Landing on Pluto may just be a hop, skip and jump away

There are plenty of crazy ideas for missions in the space exploration community. Some are simply better funded than others. One of the first ways to fund the crazy ideas is NASA’s Institute for Advanced Concepts. In 2017 and again in 2021, it funded a mission investigation into what most space enthusiasts would consider only a modestly ambitious goal, but what those outside the community might consider bizarre: a landing on Pluto.

Two key questions stand out in the mission’s design: How would a probe arriving at Pluto slow down, and what kind of lander would be useful on Pluto itself? The answer to the first is one that is becoming increasingly common in planetary exploration missions: aerobraking.

Pluto has an atmosphere, albeit sparse, as confirmed by the New Horizons mission that zoomed past in 2015. One advantage of the small planet’s relatively weak gravity is that its low-density atmosphere is almost eight times larger than Earth’s, making for a much bigger target. for a fast incoming aerobraking craft to target.

Much of NIAC’s Phase I project focused on the details of that aerobraking system, called the Enveloping Aerodynamic Decelerator (EAD). Combined with a lander, that system forms the ‘Entrycraft’ around which the mission is designed. Ostensibly it could alternatively contain an orbiter, and there are plenty of other missions discussing how to place an orbiter around Pluto. Therefore, the main thrust of this article is to focus on a lander.

After aerobraking and slowing down to several tens of meters per second, from 14 km/s during the interplanetary cruise phase, the mission would drop the payload from the lander, then rest on the surface, and then take off again under its own power. The answer to the second question, what kind of lander would be useful on Pluto, is: a hopper.

Hoppers have become increasingly popular as an exploration tool everywhere from the moon to asteroids. Some obvious benefits include visiting a wide range of interesting scientific sites and not having to navigate tricky obstacles on land. Ingenuity, the helicopter that accompanied Perseverance, paved the way for the idea, but in other words, the atmosphere is not compact enough to support a helicopter. So why not use the current favorite method of almost all spacecraft: rockets?

A hopper would fire its onboard thrusters to reach the area on Pluto’s surface and then land elsewhere. It could then do some research in its new location before taking off and do that again somewhere else.

NIAC’s Phase I final report describes five key scientific objectives of the mission, including understanding surface geomorphology and conducting a number of in-situ chemical analyses. A hopper structure would enable these goals much better than a traditional rover at a relatively low weight cost, because Pluto’s gravity is so weak.
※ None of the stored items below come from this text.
Lemma discovery_poll_returns_witness :
  tp_discovery_poll plenty demo_polls Z.of_nat 99 3 6 = Answer zero_response /\
  delivered demo_polls (taken plenty 99) /\
  match tp_discovery_poll plenty (fun _ => Ok []) Z.of_nat 99 3 6 with
  | Waiting | Overflowed => False
  | TimedOut => exists k, 0 + 3 < Z.of_nat k
  | PollFailed e => exists i : nat, (Ok [] : res (list bytes)) = Err e
  | Answer _ => delivered (fun _ => Ok []) (taken plenty 99)
  | Crashed => delivered (fun _ => Ok []) (read_beyond plenty 99)
  end.
Proof.
  split; [vm_compute; reflexivity|]. split.
  - apply (discovery_poll_returns plenty demo_polls Z.of_nat 99 3 4); [done|done|done|].
    intros k Hk. change (0 + 3 < Z.of_nat k). lia.
  - apply (discovery_poll_returns plenty (fun _ => Ok []) Z.of_nat 99 3 4); [done|done|done|].
    intros k Hk. change (0 + 3 < Z.of_nat k). lia.
Defined.

Definition demo_context : tp_discovery_context_t :=
  {| qc_request_channel := lit "aeron:ipc"; qc_request_stream_id := 1500; qc_response_channel := [];
     qc_response_stream_id := 1501 |}.

Lemma demo_request_ok : request_ok (demo_query 10 [Some (lit "vision")]).
Proof.
  split; [by repeat (apply Forall_cons_2; [split; done|])|by repeat (apply Forall_cons_2; [split; done|])|done|].
  by repeat (apply Forall_cons_2; [vm_compute; reflexivity|]).
Qed.

Lemma request_never_read_witness :
  exists msg, tp_discovery_request demo_context (demo_query 10 [Some (lit "vision")]) (repeat 0 1024) = Decoded msg /\
    tp_discovery_decode_request plenty msg = OutOfBounds.
Proof.
  assert (H : match tp_discovery_request demo_context (demo_query 10 [Some (lit "vision")]) (repeat 0 1024) with
              | Decoded _ => True | _ => False end) by (vm_compute; exact I).
  destruct (tp_discovery_request demo_context _ _) as [msg| | |] eqn:E; [|destruct H..].
  exists msg. split; [reflexivity|].
  destruct (request_never_read demo_context (demo_query 10 [Some (lit "vision")]) (repeat 0 1024) msg plenty)
    as [Hr|(Hr & _)];
    [reflexivity|exact demo_request_ok|vm_compute; discriminate|exact E|exact Hr|discriminate Hr].
Defined.

(** Where nothing is counted for a tag, a request for a named data source asks for one
    with the name of the channel instead, and wants no answer. *)
Example untagged_request_misread :
  match @tp_discovery_request le_sbe uncounted_tags demo_context
      ((demo_query 10 []) <| rq_data_source_name := Some (lit "cam") |>) (repeat 0 1024) with
  | Decoded msg =>
    match tp_discovery_decode_request plenty msg with
    | Decoded q => rq_response_channel q = NULL /\ rq_data_source_name q = Some (lit "aeron:ipc")
    | _ => False
    end
  | _ => False
  end.
Proof. vm_compute. done. Qed.

(** What does not decode ends the wait as if it were an answer, one with status 0. *)
Example undecodable_answers :
  tp_discovery_poll plenty (fun _ => Ok [[1; 2; 3]]) (fun _ => 5) 99 100 3 = Answer zero_response.
Proof. vm_compute. reflexivity. Qed.

(** The text of an error is looked for where the results begin, and not found. *)
Example error_text_lost :
  match tp_discovery_encode_response
          {| dr_request_id := 99; dr_status := discoveryStatus_ERROR;
             dr_error_message := lit "result limit exceeded"; dr_results := [] |} (repeat 0 1024) with
  | Decoded msg =>
    tp_discovery_decode_response plenty msg 99 zero_response =
      Decoded {| dr_request_id := 99; dr_status := discoveryStatus_ERROR; dr_error_message := [];
                 dr_results := [] |}
  | _ => False
  end.
Proof. vm_compute. reflexivity. Qed.

(** The messages in the answers to a request. *)
Definition answers (q : tp_discovery_request_t) (before : C unit) : option nat :=
  match next before (fun _ => answer_request calm demo_text q) demo_service with
  | Some (_, s) => Some (length (ma_events s))
  | None => None
  end.

#[local] Open Scope tp_scope.

(** The service means to refuse a request without a stream for the answer with an
    error, which it then has nowhere to send. *)
Example refusal_not_sent :
  answers ((demo_query 10 []) <| rq_response_stream_id := 0 |>) (give tt) = Some 0%nat.
Proof. vm_compute. reflexivity. Qed.

(** Nobody is told that an answer has no room in 4096 bytes. *)
Example large_answer_not_sent :
  let many := (demo_announce 10 77 8) <| an_pools := Some (repeat (demo_pool 8) 60) |> in
  answers (demo_query 10 []) (let+ _ := tp_discovery_service_apply_announce calm many in give tt) = Some 0%nat.
Proof. vm_compute. reflexivity. Qed.

(** A stream of which only the data source is known spoils the answer about all others. *)
Example source_spoils_answer :
  match (let+ _ := tp_discovery_service_apply_announce calm (demo_announce 10 77 8) in
         let+ _ := tp_discovery_service_apply_data_source calm (demo_source 11 5) in
         answer_request calm demo_text (demo_query TP_NULL_U32 [])) demo_service with
  | Some (_, s) =>
    match ma_events s with
    | [Answered _ msg] =>
      match tp_discovery_decode_response plenty msg 99 zero_response with
      | Decoded r => dr_status r = discoveryStatus_ERROR /\
          dr_error_message r = lit "discovery response slot bytes/max dims mismatch"
      | _ => False
      end
    | _ => False
    end
  | None => False
  end.
Proof. vm_compute. split; reflexivity. Qed.
(** X3. The on-disk path, when the height is less than the number of channels
    or the width less than the height: the write of the first row raises,
    whether the row was read or is replaced by the default image. *)
Theorem on_disk_path_raises_when_slice_does_not_cover
    (C H W : Z) (e : entry) (column : list entry) :
  0 < C → 0 < H → 0 < W →
  H < C ∨ W < H →
  is_return (outcome (read e)) = true →
  (∀ a, returned (read e) = Some a
        → Tensor.has_shape (Z.to_nat C) (Z.to_nat H) (Z.to_nat W) a) →
  outcome (process_column gray zero read C H W false (e :: column))
  = Raise (TypeError CannotBroadcast).
Proof.
  intros HC HH HW Hbad Hret Hshape.
  unfold process_column, get_gray_default_image, H5.create_dataset.
  destruct (Z.ltb_spec C 0); [lia |]. destruct (Z.ltb_spec H 0); [lia |].
  destruct (Z.ltb_spec W 0); [lia |]. cbn [orb].
  cbn [lift mbind M_bind mret M_ret app length seq zip zip_with write_rows].
  set (ds := {| H5.shape := _; H5.data := _ |}).
  assert (Hset : ∀ val,
            Tensor.has_shape (Z.to_nat C) (Z.to_nat H) (Z.to_nat W) val →
            H5.setitem ds 0 H W val = Raise (TypeError CannotBroadcast)).
  { intros val Hval.
    rewrite <- (Z2Nat.id H), <- (Z2Nat.id W) by lia.
    apply (setitem_partial_row ds (S (length column)) (Z.to_nat C)); try assumption;
      try reflexivity; lia. }
  unfold returned, outcome in *.
  destruct (read e) as [l [[a |] | ex]]; [| | discriminate]; cbn [snd fst] in *.
  - cbn [mbind M_bind lift fst snd]. rewrite (Hset a) by auto. reflexivity.
  - cbn [warn mbind M_bind lift fst snd]. rewrite (Hset _ (has_shape_full _ _ _ _)). reflexivity.
Qed.

End Writer.

Lemma in_memory_path_witness :
  let column := [ETensor Fixture.tall_image; EOther] in
  Forall (λ e, is_return (outcome (Fixture.read_row 1 e)) = true) column
  ∧ process_column Fixture.gray Fixture.zero (Fixture.read_row 1) 1 2 1 true column
    = ([ImageCannotBeRead; FailedToReadImages 1],
       Return {| proc_column := Arrays [[[[51 # 255]; [102 # 255]]];
                                        [[[Fixture.gray]; [Fixture.gray]]]];
                 image_dataset := None;
                 reshape := (1, 2, 1);
                 num_failed_image_reads := 1 |}).
Proof.
  intros column.
  assert (Hret : Forall (λ e, is_return (outcome (Fixture.read_row 1 e)) = true) column)
    by (repeat constructor).
  split; [exact Hret |].
  destruct (in_memory_path_keeps_every_row
              Fixture.gray Fixture.zero (Fixture.read_row 1) 1 2 1 column
              ltac:(discriminate) ltac:(discriminate) ltac:(discriminate) Hret) as [_ Heq].
  exact Heq.
Defined.

Lemma on_disk_path_agrees_witness :
  let column := [ETensor Fixture.square_image; EOther] in
  0 ≤ 1 ≤ 2
  ∧ 2 ≤ 2
  ∧ ∃ log,
      process_column Fixture.gray Fixture.zero (Fixture.read_row 2) 1 2 2 false column
      = (log,
         Return {| proc_column := Indices [0%nat; 1%nat];
                   image_dataset :=
                     Some {| H5.shape := (2%nat, 1%nat, 2%nat, 2%nat);
                             H5.data := [[[[0 # 255; 51 # 255]; [102 # 255; 255 # 255]]];
                                         [[[Fixture.gray; Fixture.gray];
                                           [Fixture.gray; Fixture.gray]]]] |};
                   reshape := (1, 2, 2);
                   num_failed_image_reads := 1 |}).
Proof.
  intros column.
  assert (H1 : 0 ≤ 1 ≤ 2) by (split; discriminate).
  assert (H2 : 2 ≤ 2) by discriminate.
  split; [exact H1 |]. split; [exact H2 |].
  apply (on_disk_path_agrees_when_slice_covers
           Fixture.gray Fixture.zero (Fixture.read_row 2) 1 2 2 column H1 H2).
  apply Forall_cons. split; [split; [reflexivity | intros a [= <-]; repeat constructor] |].
  apply Forall_cons. split; [split; [reflexivity | intros a [=]] | constructor].
Defined.
(** * Analytx4t: the Cortex Search chat front end

    A shallow embedding of [Snowflake-Cortex Search/frontend code.py]:
    the response post-processor ([ResponseProcessor]), the sliding
    history window, prompt creation and the per-turn processing of
    [ChatApp], and the document URL resolver of [SnowflakeService].

    Python [str] values are sequences of Unicode code points, regular
    expressions are interpreted by a backtracking matcher that follows
    the priority order of Python's [re] module, and the calls to the
    Snowflake services are oracles over an abstract world, threaded
    with the session state through a state-and-exception monad. *)

From Stdlib Require Import ZArith NArith List Ascii String Bool Lia.
From stdpp Require Import base list gmap sets.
Other objectives of the report include mathematical calculations of the trajectory, including the aerobraking itself and the stress and strain it would place on the materials used in the system. The authors, who work primarily for Global Aerospace Corporation and ILC Dover, two private companies, also updated Pluto’s atmospheric models with new New Horizons data, which they then fed into the aerobraking model they used. Designing the lander/hopper, integrating all scientific and navigation components and estimating their weights were also part of Phase I.

The original launch window for the mission was planned for 2029 in 2018, but now, despite receiving a Phase II NIAC grant in 2021, that launch window seems wildly optimistic.

Because the mission would require gravity support from Jupiter, the next potential launch window would be 2042, with a lander eventually reaching Pluto’s surface in the 2050s. That later launch window is likely the only feasible one for the mission, so we may have to wait almost 30 years to see if it will become a reality.